The Indian pangolin or the thick-tailed pangolin is listed as endangered in the IUCN Red list illegal trade and killing of the animal.
Pangolins are now one of the most trafficked mammals globally, due to the increasing demand for their meat, scales and derived products.
Cultural perceptions and rapid economic growth in Asia have increased demand for such products; this is reflected in the estimated illegal trade of 960,000 pangolins globally within the last decade.
The scaly animal is found in the Potohar region and some parts of Khyber Pakhtunkhwa. Their population has dipped dramatically in the last six years.
Vultures are ecologically important because they consume dead animals and clean the environment. The long-billed vulture species is classified as critically endangered in the IUCN Red List of threatened species. In Pakistan, they are now confined to Nagar Parkar in Sindh, which is considered the last stronghold of their breeding population in the country. Inadvertent poisoning by the drug, Diclofenac Sodium, used to treat arthritis and pain in domestic animals has led to kidney failures in vultures who fed on the carcasses.
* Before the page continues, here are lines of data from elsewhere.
(* ===== verification/WritePipelineFacts.v ===== *)
(** * The replicated write pipeline: what an acknowledgement means

    The state machine of a write never reaches the commit without the required
    acknowledgements of every extent, the payload phase delivers them, plans
    only name writable replicas and enough of them, and what a commit retried
    after a conflict forgets. *)

From Stdlib Require Import ZArith Lia Ascii String.
From stdpp Require Import base list gmap strings sorting.
From S2P Require Import Prelude SbsTypes AllocationCommit AllocationCommitFacts WritePipeline.
Open Scope string_scope.
Open Scope Z_scope.

Module PipelineFacts.
Import Sbs Allocation Pipeline.

(** ** The state machine *)

(** The calls that change an execution. *)
Inductive call :=
| CallValidated | CallIntentPending
| CallHeaders (i : Z) (headers : list ReplicaChunkEncryptionHeader)
| CallAck (i : Z) (replicaID : string) (requirePrimaryAck : bool)
| CallExtentFailed (i : Z) (err : option string)
| CallCommitted | CallAcked | CallFailed (err : option string).

Definition exec (w : WriteExecution) (c : call) : WriteExecution :=
  match c with
  | CallValidated => MarkValidated w
  | CallIntentPending => MarkIntentPending w
  | CallHeaders i hs => (RecordChunkEncryptionHeaders i hs w).1
  | CallAck i r p => (MarkReplicaAckWithPolicy i r p w).1
  | CallExtentFailed i e => (MarkExtentFailed i e w).1
  | CallCommitted => (MarkMetadataCommitted w).1
  | CallAcked => (MarkAcked w).1
  | CallFailed e => MarkFailed e w
  end.

(** An extent counts acknowledgements that were given, and its quorum. *)
Record extent_ok (plan : ExtentWritePlan) (acks : string -> bool -> Prop) (st : ExtentWriteStatus)
  : Prop := {
  eo_plan : esPlan st = plan;
  eo_acked : forall r, r ∈ esAckedReplicaIDs st -> exists p, acks r p;
  eo_primary : esPrimaryAcked st = true -> rtReplicaID (wpPrimary plan) ∈ esAckedReplicaIDs st;
  eo_quorum : esQuorumReached st = true ->
    wpRequiredAcks plan <= Z.of_nat (size (esAckedReplicaIDs st)) /\
    ((forall r p, acks r p -> p = true) -> rtReplicaID (wpPrimary plan) ∈ esAckedReplicaIDs st) }.

Definition acks_in (calls : list call) (i : nat) (r : string) (p : bool) : Prop :=
  CallAck (Z.of_nat i) r p ∈ calls.

Definition extents_ok (plans : list ExtentWritePlan) (calls : list call) (w : WriteExecution) : Prop :=
  length (weExtents w) = length plans /\
  forall i st plan, weExtents w !! i = Some st -> plans !! i = Some plan ->
    extent_ok plan (acks_in calls i) st.

Lemma extent_ok_mono plan (acks acks' : string -> bool -> Prop) st :
  (forall r p, acks r p -> acks' r p) -> extent_ok plan acks st -> extent_ok plan acks' st.
Proof.
  intros Hm [H1 H2 H3 H4]. split; [done| |done|].
  - intros r Hr. destruct (H2 r Hr) as [p Hp]. eauto.
  - intros Hq. destruct (H4 Hq) as [H5 H6]. split; [done|]. intros Hall. apply H6. eauto.
Qed.

Lemma wrap32_le n : 0 <= n -> wrap32 n <= n.
Proof. intros Hn. unfold wrap32. apply Z.mod_le; lia. Qed.

Lemma ack_status_ok plan (acks : string -> bool -> Prop) st r p :
  extent_ok plan acks st -> acks r p -> extent_ok plan acks (ack_status st r p).
Proof.
  intros [H1 H2 H3 H4] Ha. unfold ack_status. cbv zeta.
  change (esPlan (st <| esAckedReplicaIDs := {[r]} ∪ esAckedReplicaIDs st |>)) with (esPlan st).
  rewrite H1.
  set (st1 := if String.eqb r (rtReplicaID (wpPrimary plan))
              then (st <| esAckedReplicaIDs := {[r]} ∪ esAckedReplicaIDs st |>) <| esPrimaryAcked := true |>
              else st <| esAckedReplicaIDs := {[r]} ∪ esAckedReplicaIDs st |>).
  assert (esPlan st1 = plan /\ esAckedReplicaIDs st1 = {[r]} ∪ esAckedReplicaIDs st /\
    esQuorumReached st1 = esQuorumReached st /\
    (esPrimaryAcked st1 = true -> rtReplicaID (wpPrimary plan) ∈ esAckedReplicaIDs st1)) as (E1 & E2 & E3 & E4).
  { unfold st1. destruct (String.eqb_spec r (rtReplicaID (wpPrimary plan))) as [->|Hne]; cbn;
      (split; [done|]; split; [done|]; split; [done|]); [set_solver|]. intros Hp. specialize (H3 Hp). set_solver. }
  clearbody st1.
  assert (forall r', r' ∈ esAckedReplicaIDs st1 -> exists p, acks r' p) as Hin.
  { rewrite E2. intros r' [->%elem_of_singleton|Hr']%elem_of_union; [by exists p|by apply H2]. }
  assert (esQuorumReached st = true -> wpRequiredAcks plan <= Z.of_nat (size (esAckedReplicaIDs st1)) /\
    ((forall r p, acks r p -> p = true) -> rtReplicaID (wpPrimary plan) ∈ esAckedReplicaIDs st1)) as Hold.
  { intros Hq. destruct (H4 Hq) as [H5 H6]. split.
    - assert (size (esAckedReplicaIDs st) <= size (esAckedReplicaIDs st1))%nat
        by (apply subseteq_size; rewrite E2; set_solver). lia.
    - intros Hall. specialize (H6 Hall). rewrite E2. set_solver. }
  rewrite E1. destruct (_ && _) eqn:Hq; (split; [done|done|done|]).
  - cbn. intros _. apply andb_true_iff in Hq as [Hp Hsz].
    pose proof (wrap32_le (Z.of_nat (size (esAckedReplicaIDs st1))) ltac:(lia)). split; [lia|].
    intros Hall. apply E4. specialize (Hall r p Ha). subst p. by destruct (esPrimaryAcked st1).
  - rewrite E3. exact Hold.
Qed.

(** The states after the quorum. *)
Definition past_quorum (st : WritePipelineState) : bool :=
  match st with PayloadQuorumDone | MetadataCommitted | Acked => true | _ => false end.

Record execution_ok (plans : list ExtentWritePlan) (calls : list call) (w : WriteExecution) : Prop := {
  xo_extents : extents_ok plans calls w;
  xo_state : past_quorum (weState w) = true -> AllExtentsQuorumReached w = true }.

(** Replacing one extent status. *)
Lemma set_extent_ok plans calls w i st st' :
  extents_ok plans calls w -> weExtents w !! i = Some st ->
  (forall plan, extent_ok plan (acks_in calls i) st -> extent_ok plan (acks_in calls i) st') ->
  extents_ok plans calls (set_extent w (Z.of_nat i) st').
Proof.
  intros [Hlen Hall] Hi Hst. unfold set_extent. split; cbn; [by rewrite length_insert|].
  rewrite Nat2Z.id. intros j st1 plan Hj Hp. destruct (decide (j = i)) as [->|Hne].
  - rewrite list_lookup_insert_eq in Hj by (by eapply lookup_lt_Some). injection Hj as <-.
    apply Hst. by apply (Hall i st plan).
  - rewrite list_lookup_insert_ne in Hj by done. by apply (Hall j).
Qed.

Lemma all_quorum w : AllExtentsQuorumReached w = true <->
  weExtents w <> [] /\ Forall (fun st => esQuorumReached st = true) (weExtents w).
Proof.
  unfold AllExtentsQuorumReached. rewrite andb_true_iff, forallb_forall, Forall_forall.
  setoid_rewrite list_elem_of_In. unfold zlen. destruct (weExtents w); cbn; split; intros [H1 H2]; split; done.
Qed.

Lemma set_extent_quorum w i st st' : weExtents w !! i = Some st ->
  (esQuorumReached st = true -> esQuorumReached st' = true) ->
  AllExtentsQuorumReached w = true -> AllExtentsQuorumReached (set_extent w (Z.of_nat i) st') = true.
Proof.
  intros Hi Hq. rewrite !all_quorum. unfold set_extent. cbn. rewrite Nat2Z.id. intros [Hne Hall]. split.
  - intros E. apply (f_equal length) in E. rewrite length_insert in E. by destruct (weExtents w).
  - apply Forall_insert; [done|]. apply Hq. by eapply (Forall_lookup_1 _ _ i) in Hall.
Qed.

Lemma ack_keeps_quorum st r p : esQuorumReached st = true -> esQuorumReached (ack_status st r p) = true.
Proof.
  intros Hq. unfold ack_status. destruct (String.eqb _ _); cbn; destruct (_ && _); done.
Qed.

(** In range, an index is a natural number. *)
Lemma in_range_index w i : out_of_range w i = false ->
  exists n st, i = Z.of_nat n /\ weExtents w !! n = Some st.
Proof.
  unfold out_of_range, zlen. intros [Hi Hn]%orb_false_iff.
  destruct (lookup_lt_is_Some_2 (weExtents w) (Z.to_nat i)) as [st Hst]; [lia|].
  exists (Z.to_nat i), st. split; [lia|done].
Qed.

(** A call that only changes the state, or nothing. *)
Lemma state_only plans calls w st :
  execution_ok plans calls w -> (past_quorum st = true -> AllExtentsQuorumReached w = true) ->
  execution_ok plans calls (w <| weState := st |>).
Proof. intros [H1 H2] Hst. by split. Qed.

Lemma exec_ok plans calls w c : execution_ok plans calls w -> c ∈ calls ->
  execution_ok plans calls (exec w c).
Proof.
  intros Hw Hc. pose proof Hw as [He Hs]. destruct c as [| |i hs|i r p|i e| | |e]; cbn [exec].
  - unfold MarkValidated. destruct (bool_decide _); [by apply state_only|done].
  - unfold MarkIntentPending. destruct (_ || _); [by apply state_only|done].
  - unfold RecordChunkEncryptionHeaders. destruct (_ =? 0); [done|].
    destruct (out_of_range w i) eqn:Ho; [done|]. destruct (in_range_index w i Ho) as (n & st & -> & Hn).
    rewrite Nat2Z.id, Hn. cbn. split.
    + eapply set_extent_ok; [done|done|]. intros plan [H1 H2 H3 H4]. by split.
    + intros Hq. eapply set_extent_quorum; [done|done|]. by apply Hs.
  - unfold MarkReplicaAckWithPolicy. destruct (out_of_range w i) eqn:Ho; [done|].
    destruct (in_range_index w i Ho) as (n & st & -> & Hn). rewrite Nat2Z.id, Hn.
    destruct (esFailed st); [done|]. cbn [fst].
    assert (execution_ok plans calls (set_extent w (Z.of_nat n) (ack_status st r p))) as Hack.
    { split.
      - eapply set_extent_ok; [done|done|]. intros plan Hp. by apply ack_status_ok.
      - intros Hq. eapply set_extent_quorum; [done|apply ack_keeps_quorum|]. by apply Hs. }
    destruct (AllExtentsQuorumReached (set_extent _ _ _)) eqn:Hall; [by apply state_only|done].
  - unfold MarkExtentFailed. destruct (out_of_range w i) eqn:Ho; [done|].
    destruct (in_range_index w i Ho) as (n & st & -> & Hn). rewrite Nat2Z.id, Hn.
    destruct e as [text|]; cbn [fst]; (split; [|done]).
    + apply (set_extent_ok plans calls (w <| weLastError := text |>) n st); [done|done|].
      intros plan [H1 H2 H3 H4]. by split.
    + apply (set_extent_ok plans calls w n st); [done|done|]. intros plan [H1 H2 H3 H4]. by split.
  - unfold MarkMetadataCommitted. destruct (CanCommitMetadata w) eqn:Hcan; [|done].
    apply state_only; [done|]. intros _. by apply andb_true_iff in Hcan as [_ ?].
  - unfold MarkAcked. destruct (bool_decide (weState w = MetadataCommitted)) eqn:Hm; [|done].
    apply state_only; [done|]. intros _. apply Hs. apply bool_decide_eq_true in Hm. by rewrite Hm.
  - unfold MarkFailed. destruct e; by split.
Qed.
WWF-Pakistan has been working for the conservation of white-backed vultures. A Vulture Centre in Changa Manga, Punjab, has successfully bred four chicks in captivity. It is also working in Nagar Parkar, Sindh, where the population of both long-billed and white-back vultures is still found in the wild.
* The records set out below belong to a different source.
(** C7: merging a committed page.  When the commit names proper chunk ranges of the
    page, the page is stored under the identity of the update and the committed
    revision, and expands, chunk by chunk, to the committed mappings: a touched
    chunk that the update maps gets that mapping, a touched chunk that it does
    not map is unmapped if its current chunk id was retired and keeps it
    otherwise, and an untouched chunk keeps its mapping. *)
Theorem merged_page_exact (mapping : Z -> result meta_error ExtentMappingRecord)
    (req : ApplyCommittedWriteEffectsRequest) (current page : AllocationPageRecord) (cur inc : page_mappings) :
  geometry_ok page -> apPageBytes current = apPageBytes page ->
  apChunkSizeBytes current = apChunkSizeBytes page -> apPageNo current = apPageNo page ->
  expandAllocationChunkMappingsWithHeaders current = Ok cur ->
  expandAllocationChunkMappingsWithHeaders page = Ok inc -> plain_ids cur.1 -> plain_ids inc.1 ->
  proper_ranges (ceAffectedPageChunkRanges req) (apPageNo page) (chunks_per_page page) ->
  Exists (fun r => crPageNo r = apPageNo page) (ceAffectedPageChunkRanges req) ->
  exists merged m, mergeCommittedAllocationPage mapping (Some current) req page = Ok merged /\
    apVolumeID merged = apVolumeID page /\ apPageNo merged = apPageNo page /\
    apRevision merged = ceCommittedRevision req /\
    expandAllocationChunkMappingsWithHeaders merged = Ok m /\
    forall j, 0 <= j < chunks_per_page page -> exists i q c,
      mapping_at inc j = Some i /\ mapping_at cur j = Some q /\ mapping_at m j = Some c /\
      must_map (ceRetiredPhysicalChunkIDs req) (touches req (apPageNo page) j) i q c.
Proof.
  intros Hg E1 E2 E3 Hcur Hinc Pcur Pinc Hp He.
  assert (geometry_ok current /\ chunks_per_page current = chunks_per_page page) as [Hgc Ec].
  { unfold chunks_per_page. rewrite E1, E2. split; [|done]. destruct Hg as [H1 H2 H3 H4].
    split; unfold chunks_per_page in *; by rewrite ?E1, ?E2, ?E3. }
  destruct (expand_length _ _ Hcur Hgc) as [Lc1 Lc2]. rewrite Ec in Lc1, Lc2.
  destruct (expand_length _ _ Hinc Hg) as [Li1 Li2].
  destruct (touched_ranges_spec mapping req page Hg Hp He) as (ranges & Hr & Hne & Hst & Hin).
  unfold mergeCommittedAllocationPage. cbn [mbind result_bind]. rewrite Hcur. cbn [mbind result_bind].
  unfold mergeCommittedAllocationPageUpdateIntoChunks. rewrite E1, E2, !Z.eqb_refl. cbn [negb orb].
  rewrite Hinc. cbn [mbind result_bind]. rewrite Hr. cbn [mbind result_bind].
  destruct (Z.eqb_spec (zlen ranges) 0) as [E0|_]; [exfalso; apply Hne, zlen_nil_inv; lia|].
  destruct (merge_ranges_spec (retired_set req) inc (chunks_per_page page) ranges cur Li1 Li2 Lc1 Lc2 Hst)
    as (m & Hm & Lm1 & Lm2 & Hat).
  unfold retired_set in Hm. rewrite Hm. cbn [mbind result_bind]. rewrite (first_chunk_eq page Hg).
  assert (forall j, 0 <= j < chunks_per_page page -> mapping_at m j = committed_at req (apPageNo page) inc cur j) as Hall.
  { intros j Hj. rewrite (Hat j Hj). unfold committed_at.
    destruct (decide (Exists _ ranges)) as [He1|He1], (decide (touches _ _ _)) as [He2|He2]; try done; exfalso; by apply Hin in He1 || apply He1, Hin. }
  eexists _, (kept_mappings m). do 4 (split; [done|]). split.
  - destruct m as [ids hs]. apply stored_page_expands; [by destruct Hg; split|done|done| |done].
    by eapply (merged_plain req (apPageNo page) inc cur (ids, hs) (chunks_per_page page)).
  - intros j Hj. destruct (mapping_at_lt inc j _ Li1 Li2 Hj) as [i Hi]. destruct (mapping_at_lt cur j _ Lc1 Lc2 Hj) as [q Hq].
    destruct (mapping_at_lt m j _ Lm1 Lm2 Hj) as [c Hc]. exists i, q, (kept c).
    rewrite (mapping_at_kept m j (chunks_per_page page)) by done. rewrite Hc. split_and!; [done..|].
    apply (committed_must_map req (apPageNo page) inc cur j i q); [done..|]. rewrite <-Hall, Hc; done.
Qed.

(** Chunks 10, 11, 12 and an unmapped one; the update maps chunk 0 to 20 and
    retires 11. *)
Definition stored_page : AllocationPageRecord :=
  mkAllocationPageRecord "00000001" 0 16 4 1
    [zero_AllocationExtentRecord <| aeChunkCount := 3 |> <| aeKind := AllocationKindData |> <| aePhysicalChunkStart := 10 |>].
Definition update_page : AllocationPageRecord :=
  mkAllocationPageRecord "00000001" 0 16 4 1
    [zero_AllocationExtentRecord <| aeChunkCount := 1 |> <| aeKind := AllocationKindData |> <| aePhysicalChunkStart := 20 |>].
Definition update_request : ApplyCommittedWriteEffectsRequest :=
  zero_ApplyCommittedWriteEffectsRequest <| ceCommittedRevision := 2 |>
    <| ceAffectedPageChunkRanges := [mkAllocationPageChunkRangeRecord 0 0 3] |>
    <| ceRetiredPhysicalChunkIDs := [10; 11] |>.
(* ===== verification/MetaRepoFacts.v ===== *)
(** * The metadata repository: commits are atomic compare-and-swaps

    A commit either changes nothing but the in-memory set, or happens on
    exactly the epoch, revision and idempotency state it expects; a failover
    fences the commits prepared before it; and what a failed first commit does
    to a volume without native pages. *)

From Stdlib Require Import ZArith Lia Ascii String.
From stdpp Require Import base list gmap strings sorting.
From S2P Require Import Prelude GoStrings VolumeId SbsTypes MetaTypes AllocationCommit MetaPages MetaRepo.
Open Scope string_scope.
Open Scope Z_scope.

Module MetaRepoFacts.
Import Sbs Meta Allocation MetaPages MetaRepo.

(** ** Frames *)

(** Whatever the outcome, [m] relates the states before and after by [R]. *)
Definition keeps {E A} (R : Repository -> Repository -> Prop) (m : act Repository E A) : Prop :=
  forall r r' res, m r = (r', res) -> R r r'.

Section Keeps.
Context (R : Repository -> Repository -> Prop) `{!Reflexive R, !Transitive R} {E : Type}.

Lemma keeps_ret {A} (a : A) : keeps R (ret_act a : act Repository E A).
Proof. intros r r' res [= <- _]. done. Qed.
Lemma keeps_fail {A} e : keeps R (fail_act e : act Repository E A).
Proof. intros r r' res [= <- _]. done. Qed.
Lemma keeps_lift {A} (x : result E A) : keeps R (lift_act x).
Proof. intros r r' res [= <- _]. done. Qed.
Lemma keeps_get {A} (f : store -> option A) : keeps R (get_record f).
Proof. intros r r' res. unfold get_record. by destruct (f _); intros [= <- _]. Qed.
Lemma keeps_seq {A B} (m : act Repository E A) (f : A -> act Repository E B) :
  keeps R m -> (forall a, keeps R (f a)) -> keeps R (bind_act m f).
Proof.
  intros Hm Hf r r' res. unfold bind_act. destruct (m r) as [r1 [a|e|]] eqn:Em; intros Heq.
  - etrans; [by eapply Hm|by eapply Hf].
  - injection Heq as <- _. by eapply Hm.
  - injection Heq as <- _. by eapply Hm.
Qed.
Lemma keeps_if {A} (b : bool) (m1 m2 : act Repository E A) : keeps R m1 -> keeps R m2 -> keeps R (if b then m1 else m2).
Proof. by destruct b. Qed.
End Keeps.
Definition CommitMetadata (exec : WriteExecution) (pages : list AllocationPageRecord) (retired : list Z)
    (ranges : list AllocationPageChunkRangeRecord) : act W exec_error (WriteExecution * Z) :=
  if negb (CanCommitMetadata exec) then fail_act (PipelineErr NotReadyForCommit) else
  match eCommitter e with
  | None => fail_act CommitterNotConfigured
  | Some commit =>
      versions <-- expected_versions exec;
      (fun s =>
        match commit_request commit pages
                (commit_metadata_request exec versions.1 versions.2 pages retired ranges) s with
        | (s, Ok sr) => after_commit exec pages retired (idRevision sr.2) s
        | (s, Err ErrCASConflict) =>
            match recoverCommittedWriteAfterCAS exec pages retired ranges s with
            | (s, Ok (Some revision)) => after_commit exec pages retired revision s
            | (s, Ok None) => (s, Err (MetaErr ErrCASConflict))
            | (s, Err err) => (s, Err (MetaErr err))
            | (s, Panic) => (s, Panic)
            end
        | (s, Err err) => (s, Err (MetaErr err))
        | (s, Panic) => (s, Panic)
        end)
  end.

Definition CommitCloneDeltaMetadata (exec : WriteExecution) (cloneID : string)
    (pages : list AllocationPageRecord) : act W exec_error WriteExecution :=
  if negb (CanCommitMetadata exec) then fail_act (PipelineErr NotReadyForCommit) else
  match eCloneDeltaCommitter e with
  | None => fail_act CloneCommitterNotConfigured
  | Some commit =>
      meta (commit cloneID pages);;
      match MarkMetadataCommitted exec with
      | (exec, Ok _) => ret_act exec
      | (_, Err err) => fail_act (PipelineErr err)
      | (_, Panic) => lift_act Panic
      end
  end.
Despite their fearsome reputation as ruthless predators, sharks are much more likely to be killed by humans than the other way around. WWF is working to stop overfishing of sharks to make sure these magnificent animals continue to thrive in the oceans.
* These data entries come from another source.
(** ** Frames *)

(** The records of the write [key] of volume [v] are as they were. *)
Record undisturbed (v key : string) (r r' : Repository) : Prop := {
  ud_keys : keys_ok (rStore r) -> keys_ok (rStore r');
  ud_state : is_Some (stStates (rStore r) !! canon v) -> is_Some (stStates (rStore r') !! canon v);
  ud_idem : stIdem (rStore r') !! (canon v, key) = stIdem (rStore r) !! (canon v, key);
  ud_op : stOps (rStore r') !! (canon v, writeMutationOperationID key)
          = stOps (rStore r) !! (canon v, writeMutationOperationID key) }.

#[export] Instance undisturbed_refl v key : Reflexive (undisturbed v key).
Proof. by split. Qed.
#[export] Instance undisturbed_trans v key : Transitive (undisturbed v key).
Proof. intros a b c [] []. split; [auto|auto|congruence|congruence]. Qed.

Lemma same_records_undisturbed v key r r' : same_records r r' -> undisturbed v key r r'.
Proof. intros H. pose proof (same_records_keys _ _ H). injection H as H1 H2 H3. split; [done|by rewrite H1..| |]; congruence. Qed.

Lemma same_store_undisturbed v key r r' : rStore r' = rStore r -> undisturbed v key r r'.
Proof. intros H. apply same_records_undisturbed. unfold same_on. by rewrite H. Qed.

Lemma keeps_map_err {E E' A} R (f : E -> E') (m : act Repository E A) : keeps R m -> keeps R (map_err_act f m).
Proof. intros Hm r r' res. unfold map_err_act. destruct (m r) as [r1 x] eqn:Em. intros [= <- _]. by eapply Hm. Qed.

Lemma keeps_ignore {E A} R (m : act Repository E A) : keeps R m -> keeps R (ignore_error m).
Proof. intros Hm r r' res. unfold ignore_error. destruct (m r) as [r1 [a|e|]] eqn:Em; intros [= <- _]; by eapply Hm. Qed.
#[export] Hint Resolve keeps_map_err keeps_ignore : frames.

Lemma map_err_Ok {W E E' A} (f : E -> E') (m : act W E A) s s' a :
  map_err_act f m s = (s', Ok a) -> m s = (s', Ok a).
Proof. unfold map_err_act. destruct (m s) as [s1 [x|e|]]; by intros [= <- <-]. Qed.

Lemma allocate_undisturbed v key vol n : keeps (undisturbed v key) (AllocateChunkIDs vol n).
Proof.
  eapply keeps_sub; [apply same_records_undisturbed|]. unfold AllocateChunkIDs. frame; [|by apply keeps_put].
  by intros r r' res [= <- _].
Qed.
Hammerheads are on the IUCN’s Red List of threatened species.
WWF-Pakistan has initiated projects related to the assessment of shark fisheries, focusing on monitoring and assessment of shark catch‚ landing and trade. Little is known about the shark species that live and nest around the coastline of Pakistan. Hence, no estimates can be provided. However, some of these fishes have been caught or have washed on shore near Karachi and Gwadar.
The whale shark is considered as endangered according to International Union for Conservation of Nature (IUCN) Red list. It is also covered under other international instruments, including Indian Ocean Tuna Commission (IOTC) of which Pakistan is a member. The population of whale sharks in Pakistani waters seems to be stable, however, the species is extremely prone to frequent entanglement in fishing gears, habitat degradation and marine pollution. This year, the Government of Balochistan declared the Churna Island a marine protected area. The area around this island is an important basking, feeding and breeding ground for this species. Two neonate whale sharks were reported from the Balochistan coast in 2008.
Since the start of WWF-Pakistan’s Observer Programme in October 2012, a total of 61 cases of whale sharks have been documented to date.
Wintering populations of the globally significant white-headed duck (Oxyura leucocephala) have plunged significantly in numbers during the last few years, with only an estimated 50 birds remaining. Wintering sites in Pakistan are limited to three adjoining wetlands, known as the Ucchali Complex in Punjab.
The significance of this species has led to the development of a global action plan. As part of this plan, WWF-Pakistan has established a model wetland site at Ucchali Complex for the conservation of the white-headed duck. Ucchali is a series of lakes and associated wetlands in the Salt Range. Baseline work, including community mobilisation, participatory learning and action surveys, and awareness raising activities.